Just like a bubble bursting, her excitement dissipates, disappointment coloring her cheeks and lines across her face. I want to reach over and erase those lines with my kisses. Drag my hand through her hair and pull her into my lap, holding her in my arms so she has no question how good it will be if she comes with us.
“Oh, wow. Indiana. That’s…wow.” It’s said very unconvinci
ngly, which makes me chuckle. “So you’re, like, leaving soon?”
I nod. “Yes. We need to be there over the long holiday weekend. I’m putting my house on the market tomorrow.”
She swallows audibly. “I see.”
Caleb decides to join in the conversation on his iPad app. “Nana live with us.”
Her eyes snap from me to him, then back at mine.
Pain. Sharp and crisp filters through them.
Through a tight smile, I add, “Yes, buddy. Grandma will live with us for a while, at least.”
I reach for Brooklyn’s hand, but she snaps it away as if I’ve struck her.
“That’s good that you have family there to help.

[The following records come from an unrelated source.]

Lemma pixelDataToCanvas_total_on_positive_sizes_witness :
  pixelDataToCanvas env_rejecting long_pixels
    = Ok (mkCanvas 2 1
            [PutImageData [x01; x02; x03; x04; x05; x06; x07; x08] 2 1 0 0]) /\
  pixelDataToCanvas env_rejecting short_pixels
    = Ok (mkCanvas 2 1
            [PutImageData [x01; x02; x03; x00; x00; x00; x00; x00] 2 1 0 0]) /\
  pixelDataToCanvas env_rejecting huge_pixels = Throw RangeError.
Proof.
  assert (Hlong_w : 0 < pd_width long_pixels <= 2147483647) by (vm_compute; split; congruence).
  assert (Hlong_h : 0 < pd_height long_pixels <= 2147483647) by (vm_compute; split; congruence).
  assert (Hshort_w : 0 < pd_width short_pixels <= 2147483647) by (vm_compute; split; congruence).
  assert (Hshort_h : 0 < pd_height short_pixels <= 2147483647) by (vm_compute; split; congruence).
  assert (Hhuge_w : 0 < pd_width huge_pixels <= 2147483647) by (vm_compute; split; congruence).
  assert (Hhuge_h : 0 < pd_height huge_pixels <= 2147483647) by (vm_compute; split; congruence).
  assert (Halloc : allocatable env_rejecting 8) by (split; [vm_compute; congruence|reflexivity]).
  split_and!.
  - destruct (proj1 (proj2 (pixelDataToCanvas_total_on_positive_sizes env_rejecting)
                       long_pixels Hlong_w Hlong_h) (or_introl Halloc))
      as (c & Hrun & Hcw & Hch & _ & Hops).
    destruct c as [cw ch ops]. cbn [cv_width cv_height cv_ops] in *.
    rewrite Hrun, Hcw, Hch.
    rewrite (proj1 (Hops ltac:(reflexivity) eq_refl) ltac:(vm_compute; lia)).
    reflexivity.
  - destruct (proj1 (proj2 (pixelDataToCanvas_total_on_positive_sizes env_rejecting)
                       short_pixels Hshort_w Hshort_h) (or_introl Halloc))
      as (c & Hrun & Hcw & Hch & _ & Hops).
    destruct c as [cw ch ops]. cbn [cv_width cv_height cv_ops] in *.
    rewrite Hrun, Hcw, Hch.
    rewrite (proj2 (Hops ltac:(reflexivity) eq_refl) ltac:(vm_compute; lia)).
    reflexivity.
  - apply (proj2 (proj2 (pixelDataToCanvas_total_on_positive_sizes env_rejecting)
                    huge_pixels Hhuge_w Hhuge_h)); [|reflexivity|reflexivity].
    intros [Hn _]. vm_compute in Hn. congruence.
Defined.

For Caleb’s sake.”
Placing my hands in my lap, I lean back in my chair, closing my eyes momentarily in search of the right words. Opening them again, I stare into her marble-colored eyes, swirling with silver. “Brooklyn, there’s something else. I want to invite you along. To come with us. What I mean to say is…”
Brooklyn pushes back in her chair, shaking her head adamantly, her hand telling me to stop talking.
“Go with you?” Her voice skyrockets to break the sound barrier. “To Indiana? Are you joking?”
A frown forms along my lips and my first response is to take offense at the tone she uses in reference to the state I grew up in. But I know it’s not about that or that she has anything against the state itself.
“No, I’m not joking. I want you to move with us. I love you. Caleb loves you. I don’t want to lose you.”
Brooklyn nervously paces back and forth taking large inhales and letting out long exhales of breath.
And then she turns on me, pinning me with a scolding look. “You do realize that my life is here, right, Garrett? That I’m in the midst of my first semester in grad school. That I have a lease on an apartment. That I can’t just uproot my life on a whim.” She ticks all of these things off on her fingers as if I hadn’t thought about them before now.